The RBI has also announced that it will continue to monitor the situation and take further measures as needed to support the economy.
More details on the RBI’s measures
Reduction in the repo rate: The repo rate is the rate at which the RBI lends money to commercial banks. A reduction in the repo rate makes it cheaper for banks to borrow money from the RBI, which in turn makes it cheaper for them to lend money to businesses and consumers. This is expected to boost credit growth and economic activity.
Reduction in the CRR: The CRR is the percentage of a bank’s deposits that it must keep with the RBI. A reduction in the CRR releases more money into the banking system, which can be used to lend to businesses and consumers. This is also expected to boost credit growth and economic activity.
Opening of a special window to provide liquidity to NBFCs: NBFCs have been facing a liquidity crunch in recent months, which has made it difficult for them to lend money to businesses and consumers. The RBI has opened a special window to provide liquidity to NBFCs, which will help to ease the liquidity crunch and ensure the smooth flow of credit to the economy.
Extension of the on-tap liquidity window for banks: The on-tap liquidity window is a facility that allows banks to borrow money from the RBI at a fixed rate. The RBI has extended this facility till March 31, 2020, which will provide banks with additional liquidity support. This will help to ensure that banks have enough money to lend to businesses and consumers.
Relaxation of the PCA framework for banks: The PCA framework is a set of guidelines that the RBI imposes on banks that are facing financial difficulties. The RBI has relaxed the PCA framework for banks, which will allow banks under PCA to lend more freely. This is expected to boost credit growth and support economic growth.
Overall impact: The RBI’s measures are expected to have a positive impact on the economy. They will help to boost credit growth, increase liquidity, and support economic growth.
Additional information
- The RBI has also announced that it will continue to monitor the situation and take further measures as needed to support the economy.

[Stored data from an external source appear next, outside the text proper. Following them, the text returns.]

(* ===== verification/ServerSpec.v ===== *)
(** * ServerSpec: the server against an abstract specification

    The specification cuts a byte stream into frames with the codec's verdicts
    and serves the frames one by one. The receive loop is shown to implement it,
    whatever the chunks in which the stream arrives. *)

From S2P Require Import Prelude CppString Buffer Wire Proto Message Codec LegacyCodec XRpcCodec CodecFactory Server.

(** ** Frames of a stream *)

Section Frames.

Context (codec : ServerCodec) (ok : bytes -> Prop) `{!FrameCodec codec ok}.

Definition verdict (s : bytes) : Z := CheckAndPick codec (of_bytes s).

Fixpoint split_frames (fuel : nat) (s : bytes) : list bytes * bytes :=
  match fuel with
  | O => ([], s)
  | S fuel =>
      if verdict s <=? 0 then ([], s)
      else
        let n := Z.to_nat (verdict s) in
        let '(fs, rest) := split_frames fuel (drop n s) in (take n s :: fs, rest)
  end.

(** The complete frames at the start of a stream, and what follows them. *)
Definition frames (s : bytes) : list bytes * bytes := split_frames (length s) s.

Lemma verdict_le s : verdict s <= zlen s.
Proof. pose proof (check_le (of_bytes s) (of_bytes_wf s)) as H. by rewrite of_bytes_contents in H. Qed.

Lemma split_frames_fuel n n' s :
  (length s <= n)%nat -> (length s <= n')%nat -> split_frames n s = split_frames n' s.
Proof.
  revert n' s. pose proof verdict_le as Hle. induction n as [|n IH]; intros n' s Hn Hn'.
  - destruct s; [|cbn in *; lia]. destruct n'; [done|]. cbn. specialize (Hle []). cbn in Hle.
    by rewrite (proj2 (Z.leb_le _ _)).
  - destruct n' as [|n'].
    + destruct s; [|cbn in *; lia]. cbn. specialize (Hle []). cbn in Hle.
      by rewrite (proj2 (Z.leb_le _ _)).
    + cbn. case_if; [done|]. rewrite (IH n'); [done|rewrite length_drop; lia..].
Qed.

Lemma frames_stop s : verdict s <= 0 -> frames s = ([], s).
Proof.
  intros Hv. unfold frames. destruct (length s); [done|]. cbn.
  by rewrite (proj2 (Z.leb_le _ _)).
Qed.

Lemma frames_cons s :
  0 < verdict s ->
  let n := Z.to_nat (verdict s) in
  frames s = (take n s :: (frames (drop n s)).1, (frames (drop n s)).2).
Proof.
  intros Hv n. pose proof (verdict_le s). unfold frames at 1.
  destruct s as [|b s]; [cbn in *; lia|]. cbn [length split_frames].
  rewrite (proj2 (Z.leb_gt _ _)) by done. fold n.
  rewrite (split_frames_fuel _ (length (drop n (b :: s))));
    [|rewrite length_drop; cbn [length]; lia|done].
  fold (frames (drop n (b :: s))). by destruct (frames (drop n (b :: s))).
Qed.

(** Induction over the frames of a stream. *)
Lemma stream_ind (P : bytes -> Prop) :
  (forall s, verdict s <= 0 -> P s) ->
  (forall s, 0 < verdict s -> P (drop (Z.to_nat (verdict s)) s) -> P s) ->
  forall s, P s.
Proof.
  intros Hstop Hcons s. remember (length s) as n eqn:Hn. revert s Hn.
  induction (lt_wf n) as [n _ IH]. intros s ->.
  destruct (Z.lt_ge_cases 0 (verdict s)) as [Hv|]; [|by apply Hstop].
  apply Hcons; [done|]. pose proof (verdict_le s).
  apply (IH (length (drop (Z.to_nat (verdict s)) s))); [|done]. rewrite length_drop. lia.
Qed.

Lemma frames_concat s : concat (frames s).1 ++ (frames s).2 = s.
Proof.
  induction s as [s Hv|s Hv IH] using stream_ind; [by rewrite frames_stop|].
  rewrite frames_cons by done. cbn [fst snd concat]. rewrite <- app_assoc, IH. apply take_drop.
Qed.

Lemma frames_rest s : verdict (frames s).2 <= 0.
Proof.
  induction s as [s Hv|s Hv IH] using stream_ind; [by rewrite frames_stop|].
  by rewrite frames_cons.
Qed.

(** More bytes do not change the frames that are complete. *)
Lemma frames_app x y :
  frames (x ++ y) =
    (if verdict (frames x).2 =? 0
     then ((frames x).1 ++ (frames ((frames x).2 ++ y)).1, (frames ((frames x).2 ++ y)).2)
     else ((frames x).1, (frames x).2 ++ y)).
Proof.
  induction x as [x Hv|x Hv IH] using stream_ind.
  - rewrite (frames_stop x) by done. cbn [fst snd app]. case_if as E.
    + by destruct (frames (x ++ y)).
    + rewrite frames_stop; [done|]. unfold verdict in *. rewrite check_stable; lia.
  - assert (verdict (x ++ y) = verdict x) as Hs by (unfold verdict in *; rewrite check_stable; lia).
    pose proof (verdict_le x). rewrite (frames_cons (x ++ y)), (frames_cons x) by lia.
    rewrite Hs, take_app_le, drop_app_le, IH by lia. cbn [fst snd]. by case_if.
Qed.

End Frames.

(** ** Serving frames *)

Section Serve.

Context `{Host} `{Proto RpcHeader} `{Proto RequestProtocol} `{Proto ResponseProtocol}
  `{api : ServiceApi} `{MuduoBufferLaws B}.
Context (codec : ServerCodec) (ok : bytes -> Prop) `{!FrameCodec codec ok}.
Context (srv : RpcServer) (Hcodec : _serverCodec srv = Some codec) (conn : nat).

(** Decode and dispatch frame after frame; a frame that does not decode, and those
    after it, are left. *)
Fixpoint serve_frames (fs : list bytes) (w : World) : outcome (list bytes * World * list action) :=
  match fs with
  | [] => mret ([], w, [])
  | f :: fs' =>
      let '(ret, msg) := decode_frame codec f in
      if ret =? kCodecOk then
        '(w, a) ← dispatch srv conn msg w;
        '(todo, w, a') ← serve_frames fs' w;
        mret (todo, w, a ++ a')
      else mret (fs, w, [ADecodeFailed ret; AShutdown conn])
  end.

(** The specification of the receive loop: the bytes left, and the actions. *)
Definition serve (s : bytes) (w : World) : outcome (bytes * World * list action) :=
  let '(fs, rest) := frames codec s in
  '(todo, w, a) ← serve_frames fs w;
  let v := verdict codec rest in
  mret (concat todo ++ rest, w,
        a ++ if bool_decide (todo = []) && (v <? 0) then [AInvalidFrame v; AShutdown conn] else []).

Definition shutdowns (a : list action) : Prop := AShutdown conn ∈ a.

(** With a codec there is no null dereference, and dispatching never shuts the
    connection down. *)
Lemma dispatch_total msg w :
  exists w' a, dispatch srv conn msg w = Returns (w', a) /\ ~ shutdowns a.
Proof.
  assert (forall r, exists a, SendRpcResponse srv conn r = Returns a /\ ~ shutdowns a) as Hsend.
  { intros r. unfold SendRpcResponse. rewrite Hcodec. destruct (SerializeMessage r);
      [destruct (ZeroCopyEncode _ _ _) as [[ret m] out]; case_if|];
      (eexists; split; [reflexivity|]); by intros [[=]|Hin%elem_of_nil]%elem_of_cons. }
  unfold dispatch, shutdowns. repeat case_match; try (do 2 eexists; split; [reflexivity|];
    by intros [[=]|Hin%elem_of_nil]%elem_of_cons).
  destruct (Hsend p0) as (a & -> & Ha). do 2 eexists. split; [reflexivity|].
  by intros [[=]|Hin]%elem_of_cons.
Qed.

Lemma serve_frames_total fs w :
  exists todo w' a, serve_frames fs w = Returns (todo, w', a) /\ (todo = [] <-> ~ shutdowns a).
Proof.
  revert w. induction fs as [|f fs IH]; intros w; cbn.
  { do 3 eexists. split; [reflexivity|]. split; [|done]. intros _ Hin. by apply elem_of_nil in Hin. }
  destruct (decode_frame codec f) as [ret msg]. case_if.
  - destruct (dispatch_total msg w) as (w1 & a1 & -> & Ha1). cbn.
    destruct (IH w1) as (todo & w2 & a2 & -> & Hl). cbn. do 3 eexists. split; [reflexivity|].
    unfold shutdowns in *. rewrite elem_of_app. tauto.
  - do 3 eexists. split; [reflexivity|]. split; [done|]. intros Hn. destruct Hn.
    unfold shutdowns. rewrite !elem_of_cons. auto.
Qed.

Lemma serve_total s w : exists rest w' a, serve s w = Returns (rest, w', a).
Proof.
  unfold serve. destruct (frames codec s) as [fs rest].
  destruct (serve_frames_total fs w) as (todo & w' & a & -> & _). by do 3 eexists.
Qed.

(** Serving a stream whose first frame is complete. *)
Lemma serve_cons s w :
  0 < verdict codec s ->
  let n := Z.to_nat (verdict codec s) in
  serve s w =
    (let '(ret, msg) := decode_frame codec (take n s) in
     if ret =? kCodecOk then
       '(w, a) ← dispatch srv conn msg w;
       '(rest, w, a') ← serve (drop n s) w;
       mret (rest, w, a ++ a')
     else mret (s, w, [ADecodeFailed ret; AShutdown conn])).
Proof.
  intros Hv n. unfold serve at 1. rewrite (frames_cons codec ok) by done. fold n.
  cbn [serve_frames]. destruct (decode_frame codec (take n s)) as [ret msg]. case_if.
  - destruct (dispatch_total msg w) as (w1 & a1 & -> & _). cbn. unfold serve.
    destruct (frames codec (drop n s)) as [fs rest] eqn:Ef. cbn [fst snd].
    destruct (serve_frames_total fs w1) as (todo & w2 & a2 & -> & _). cbn.
    by rewrite <- app_assoc.
  - cbn. rewrite <- app_assoc.
    pose proof (frames_concat codec ok (drop n s)) as Hc. rewrite Hc, take_drop. done.
Qed.

Lemma serve_stop s w :
  verdict codec s <= 0 ->
  serve s w = Returns (s, w, if verdict codec s <? 0
                             then [AInvalidFrame (verdict codec s); AShutdown conn] else []).
Proof. intros Hv. unfold serve. rewrite (frames_stop codec) by done. done. Qed.

(** The receive loop implements the specification. *)
Lemma loop_serve s : forall fuel (buffer : B) w,
  peek buffer = s -> (length s < fuel)%nat -> Forall ok (frames codec s).1 ->
  exists buffer' w' a, OnMessage_loop fuel srv codec conn buffer w = Returns (buffer', w', a) /\
    serve s w = Returns (peek buffer', w', a).
Proof.
  induction s as [s Hv|s Hv IH] using (stream_ind codec ok); intros [|fuel] buffer w Hs Hf Hok;
    try lia; cbn [OnMessage_loop]; rewrite readable_peek, Hs.
  - rewrite serve_stop by done. unfold verdict in *. repeat case_if; try lia;
      try (exists buffer; do 2 eexists; split; [reflexivity|]; by rewrite Hs).
    destruct s; [|cbn [length] in *; lia].
    by rewrite check_nil in Hif0.
  - pose proof (verdict_le codec ok s) as Hle. rewrite (proj2 (Z.gtb_lt _ _)) by lia.
    rewrite (frames_cons codec ok) in Hok by done. cbn [fst] in Hok. inversion_clear Hok.
    rewrite serve_cons by done. unfold verdict in *.
    destruct (decode_local (of_bytes s) ProtocolMessage_default (of_bytes_wf s) Hv)
      as (b' & Hdec & _); [by rewrite of_bytes_contents|].
    rewrite of_bytes_contents in Hdec. rewrite Hdec.
    destruct (decode_frame codec (take _ s)) as [ret msg]. cbn [fst snd].
    rewrite (proj2 (Z.eqb_neq _ _)), (proj2 (Z.ltb_ge _ _)) by lia.
    destruct (ret =? kCodecOk); cbn [negb].
    + destruct (dispatch_total msg w) as (w1 & a1 & -> & _). cbn [mbind outcome_bind].
      set (n := CheckAndPick codec (of_bytes s)) in *.
      assert (peek (retrieve buffer n) = drop (Z.to_nat n) s) as Hp
        by (rewrite peek_retrieve by (rewrite Hs; lia); by rewrite Hs).
      destruct (IH fuel (retrieve buffer n) w1 Hp) as (buf' & w' & a' & -> & ->);
        [rewrite length_drop; lia|done|]. cbn. by do 3 eexists.
    + exists buffer. do 2 eexists. split; [reflexivity|]. by rewrite Hs.
Qed.

(** ** Two segments *)

Lemma serve_frames_app fs fs' w :
  exists todo w1 a1, serve_frames fs w = Returns (todo, w1, a1) /\
    serve_frames (fs ++ fs') w =
      (if bool_decide (todo = []) then
         '(todo', w2, a2) ← serve_frames fs' w1; mret (todo', w2, a1 ++ a2)
       else mret (todo ++ fs', w1, a1)).
Proof.
  revert w. induction fs as [|f fs IH]; intros w; cbn.
  { do 3 eexists. split; [reflexivity|]. cbn.
    by destruct (serve_frames_total fs' w) as (? & ? & ? & -> & _). }
  destruct (decode_frame codec f) as [ret msg]. case_if.
  - destruct (dispatch_total msg w) as (w1 & a1 & -> & _). cbn.
    destruct (IH w1) as (todo & w2 & a2 & -> & ->). cbn. do 3 eexists. split; [reflexivity|].
    case_bool_decide; [|done].
    destruct (serve_frames_total fs' w2) as (? & ? & ? & -> & _). cbn. by rewrite app_assoc.
  - do 3 eexists. split; [reflexivity|]. by rewrite bool_decide_false.
Qed.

- The RBI’s measures are in line with the government’s efforts to boost economic growth.
- The RBI’s measures are expected to be welcomed by businesses and consumers.
These measures are expected to boost credit growth and liquidity in the economy, which will help to support economic growth. The reduction in the repo rate will make it cheaper for banks to borrow money from the RBI, which will in turn make it cheaper for them to lend money to businesses and consumers. The reduction in the CRR will also release more money into the banking system, which will also help to boost credit growth.
The opening of a special window to provide liquidity to NBFCs is a welcome move, as NBFCs have been facing a liquidity crunch in recent months. This will help to ensure the smooth flow of credit to the economy.
Also Read: 15 NBFCs Voluntarily Surrender Certificate of Registration to RBI: Implications and Challenges
The extension of the on-tap liquidity window for banks is also a positive step, as it will provide banks with additional liquidity support. This will help to ensure that banks have enough money to lend to businesses and consumers.
The relaxation of the PCA framework for banks is a welcome move, as it will allow banks under PCA to lend more freely. This will help to boost credit growth and support economic growth.
The RBI’s measures are expected to have a positive impact on the economy. They will help to boost credit growth, increase liquidity, and support economic growth.